At first I wanted to name this article “My personal list of grievances against Apache Cassandra”, but I decided to take a more positive approach.
Only Java developers need apply
Surely you can use Cassandra with non-Java clients but the reality is that administering and maintaining Cassandra itself requires very significant knowledge of Java and there is no way around it. The engineer must know Java garbage collection in great detail, and this requires significant experience. As for myself, with twenty+ years of experience with Java I still don’t know how to prevent long GC pauses in Cassandra completely, and in order for me to do that I have no choice but run Cassandra in a JVM profiler and familiarize myself with its source code.
Point is, Cassandra needs to be self-tuning and it should dynamically adjust itself to the workload. It should not require an above-average Java expertise to maintain and to tune. Ideally it shouldn’t require any Java expertise at all.
I don’t want to become an ops engineer
Cassandra is far from zero-maintenance. It requires a regular “repair” process to ensure consistency and that deleted items don’t come back. Compactions can temporarily double disk space utilization. If you have disk space issues and deleting data doesn’t mean you reclaim the space. Again, this is just like what I mentioned above, Cassandra needs to be more self-tuning, dynamically adjust itself to the workload and not require babysitting.
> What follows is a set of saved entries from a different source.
(** ** Sample file systems *)

(** A directory [.] holding a file, a directory [sub] (itself holding a
    file and a directory), a link to [sub] and a directory that cannot
    be read. *)
Definition sample_fs : filesystem :=
  {| stat := fun p =>
       match rel p with
       | [] | ["sub"] | ["link"] | ["locked"] | ["sub"; "inner"] => Ok ft_directory
       | ["a.txt"] | ["sub"; "deep.txt"] | ["sub"; "inner"; "x"] => Ok ft_regular
       | _ => Failed ENOENT
       end;
     lstat := fun p =>
       match rel p with
       | [] | ["sub"] | ["locked"] | ["sub"; "inner"] => Ok ft_directory
       | ["link"] => Ok ft_symlink
       | ["a.txt"] | ["sub"; "deep.txt"] | ["sub"; "inner"; "x"] => Ok ft_regular
       | _ => Failed ENOENT
       end;
     opendir := fun p =>
       match rel p with
       | [] => Ok ["a.txt"; "sub"; "link"; "locked"]
       | ["sub"] | ["link"] => Ok ["deep.txt"; "inner"]
       | ["sub"; "inner"] => Ok ["x"]
       | ["locked"] => Failed EACCES
       | _ => Failed ENOTDIR
       end;
     realpath := fun p =>
       match rel p with
       | ["link"] => Ok "/home/u/sub"
       | _ => Failed ENOENT
       end |}.

(** The same below [.], and nothing anywhere else. *)
Definition sample_fs_alone : filesystem :=
  {| stat := fun p => if String.eqb (base p) "." then stat sample_fs p else Failed ENOENT;
     lstat := fun p => if String.eqb (base p) "." then lstat sample_fs p else Failed ENOENT;
     opendir := fun p =>
       if String.eqb (base p) "." then opendir sample_fs p else Failed ENOENT;
     realpath := fun p =>
       if String.eqb (base p) "." then realpath sample_fs p else Failed ENOENT |}.

(** A directory [.] with nothing in it. *)
Definition empty_fs : filesystem :=
  {| stat := fun p => match rel p with [] => Ok ft_directory | _ => Failed ENOENT end;
     lstat := fun p => match rel p with [] => Ok ft_directory | _ => Failed ENOENT end;
     opendir := fun p => match rel p with [] => Ok [] | _ => Failed ENOENT end;
     realpath := fun _ => Failed ENOENT |}.

(** A directory [.] holding a directory [sub], itself holding a file. *)
Definition nested_fs : filesystem :=
  {| stat := fun p =>
       match rel p with
       | [] | ["sub"] => Ok ft_directory
       | ["sub"; "deep.txt"] => Ok ft_regular
       | _ => Failed ENOENT
       end;
     lstat := fun p =>
       match rel p with
       | [] | ["sub"] => Ok ft_directory
       | ["sub"; "deep.txt"] => Ok ft_regular
       | _ => Failed ENOENT
       end;
     opendir := fun p =>
       match rel p with
       | [] => Ok ["sub"]
       | ["sub"] => Ok ["deep.txt"]
       | ["sub"; "deep.txt"] => Failed ENOTDIR
       | _ => Failed ENOENT
       end;
     realpath := fun _ => Failed ENOENT |}.

(** Nothing anywhere, and a regular file whatever the path. *)
Definition absent_fs : filesystem :=
  {| stat := fun _ => Failed ENOENT;
     lstat := fun _ => Failed ENOENT;
     opendir := fun _ => Failed ENOENT;
     realpath := fun _ => Failed ENOENT |}.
I want to see a proper cloud version of Cassandra
Today’s cloud environments like Google AppEngine, Heroku and even Amazon give you standard JDBC access to SQL database without requiring a developer to become an ops engineer or a DBA. To put it bluntly, I couldn’t care less about the nitty gritty details of cassandra.yaml . I want to use cassandra to build applications, not spend eternity tuning yaml files. I want Thrift and CQL access to a cloud Cassandra cluster maintained by someone else. That’s it.